50 yıldan daha uzun bir süredir aspirinin kalp sağlığı üzerine olumlu etkisi olduğu biliniyor. Ancak bir ilacın faydalarını ve risklerini iyi anlamanın o ilacı bilinçli bir şekilde kullanmak açısından önem taşıdığını söyleyen Medline Adana Hastanesi Kardiyoloji Uzmanı Dr. Ercan Türk, aspirin kullanmanın kalp ve damar sağlığı üzerindeki etkileri hakkında önemli bilgiler verdi.
Kardiyoloji Uzmanı Dr. Ercan Türk, aspirinin kullanımının günümüzde kanserden saç sağlığına, diş çürüklerinin tedavisinden karaciğer yağlanmasına kadar birçok alanda gündeme geldiğini belirterek, "Ancak aspirinin ispatlanmış en büyük faydası kalp-damar sağlığı üzerinde görülüyor. Aspirin, vücudumuzda kanın pıhtılaşmasını sağlayan hücreleri etkileyerek çalışıyor. Normalde, pıhtılaşma hayati bir mekanizmadır, bir kesik ya da yaralanma durumunda kanamayı durdurmak için gereklidir. Fakat damar sertliği (ateroskleroz) olan kişilerde, damarın içinde oluşan pıhtılar kalp krizi veya inme riskini artırır. Aspirin, bu pıhtı oluşumunu azaltarak kalp krizi ve felç riskine karşı koruyucu bir etki sağlayabiliyor" diye konuştu.

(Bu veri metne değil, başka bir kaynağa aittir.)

(** A program agrees with itself: when candidate and reference traces recorded
    the same cases, the derived report is a strict success without divergence. *)
Theorem oracle_accepts_identical_behaviour contract ct rt report :
  derive_oracle_report contract ct rt = Ok report -> tr_cases ct = tr_cases rt ->
  or_strict_success report = true /\ or_first_divergence report = None.
Proof.
  intros (Hco & Hro & (rs & f & Hc & _ & Hs & Hf) & _)%derive_inv Heq.
  rewrite Heq in Hco. rewrite Hco in Hro. apply ok_inj in Hro. rewrite <-Hro in Hc.
  apply compare_cases_spec in Hc as [Hp Hm].
  assert (Hno : forall i cs obs, mismatches i (zip (zip cs obs) obs) = []).
  { intros i cs obs. revert i cs. induction obs as [|o obs IH]; intros i [|c cs]; cbn; try done.
    rewrite IH, app_nil_r. clear. generalize 0. generalize (oc_assertions c) as ds.
    induction (nz_assertions o) as [|a l IHa]; intros [|d ds] j; try done.
    cbn [zip zip_with]. rewrite case_mismatches_cons, bool_decide_true, andb_false_r by done. apply IHa. }
  rewrite Hno in Hp, Hm. rewrite Hs, Hf. split; [by apply Hm|]. by destruct f.
Qed.

(** Report verification is exact: a supplied report is accepted, and returned
    unchanged, exactly when it is the deterministic derivation from the contract and
    the two traces. *)
Theorem verify_accepts_exactly_derivation contract ct rt report r :
  verify_oracle_report contract ct rt report = Ok r <->
  r = report /\ derive_oracle_report contract ct rt = Ok report.
Proof.
  unfold verify_oracle_report. split.
  - intros H. apply bind_ok in H as (_ & _ & H). apply bind_ok in H as (d & Hd & H).
    destruct (negb _) eqn:E; [done|]. apply bool_decide_neg_false in E. apply ok_inj in H. by subst.
  - intros [-> Hd]. pose proof (derive_inv _ _ _ _ Hd) as (_ & _ & _ & _ & _ & Hv).
    rewrite Hv, Hd. cbn [bind_result]. by rewrite bool_decide_true.
Qed.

Özellikle daha önce kalp krizi geçirmiş, kalp damarlarında daralma olan ya da stent takılmış hastalar için aspirinin genellikle doktorlar tarafından önerildiğini kaydeden Türk, "İkincil korunma adı verilen bu yaklaşımda, aspirin kullanımı hayati öneme sahiptir ve bu kişilerde aspirinin sağladığı yarar, risklerden daha ağır basar. Sağlıklı bireylerin veya kalp-damar hastalığı geçirmemiş kişilerin 'koruma amaçlı' aspirin kullanımı ise daha farklı bir konudur. Son yıllarda yapılan araştırmalar, düşük doz aspirin kullanımının sağlıklı bireylerde kalp krizi riskini azaltmakla birlikte, bazı ciddi yan etkilere yol açabileceğini göstermiştir. Bu nedenle, herhangi bir kalp-damar hastalığı öyküsü olmayan kişilerin aspirin kullanmaya başlamadan önce mutlaka doktorlarına danışmaları gerekir. Aspirinin doktor önerisi olmadan kullanılması bazı tehlikeler doğurabilir. En bilinen yan etkileri arasında mide ve bağırsak kanamaları, ülserler ve nadiren de olsa beyin kanaması gibi ciddi durumlar yer alır. Son yapılan bazı araştırmalar, özellikle 60 yaş üstü bireylerin her gün aspirin kullanmasının iç kanama riskini artırdığını göstermektedir. Bu nedenle aspirin masum bir ilaç gibi görünse de tüm risk faktörleri değerlendirilerek birey için en uygun kararı ilgili doktor vermelidir. Çünkü her hasta özeldir ve her bireyin sağlık durumu, damar yapısı ve risk faktörleri birbirinden farklıdır" şeklinde konuştu.
Kalp ve damar sağlığını korumanın yalnızca ilaçlarla değil, sağlıklı yaşam alışkanlıklarıyla mümkün olduğunu belirten Dr. Türk, "Dengeli beslenme, düzenli egzersiz programı, sigaradan uzak durmak ve stresten kaçınmak, kalp sağlı için atılacak en önemli adımlardır. Aspirin veya başka bir ilaç kullanımı bu sağlıklı yaşam tarzının ancak bir tamamlayıcısı olabilir; asla tek başına yeterli değildir"ifadelerini kullandı.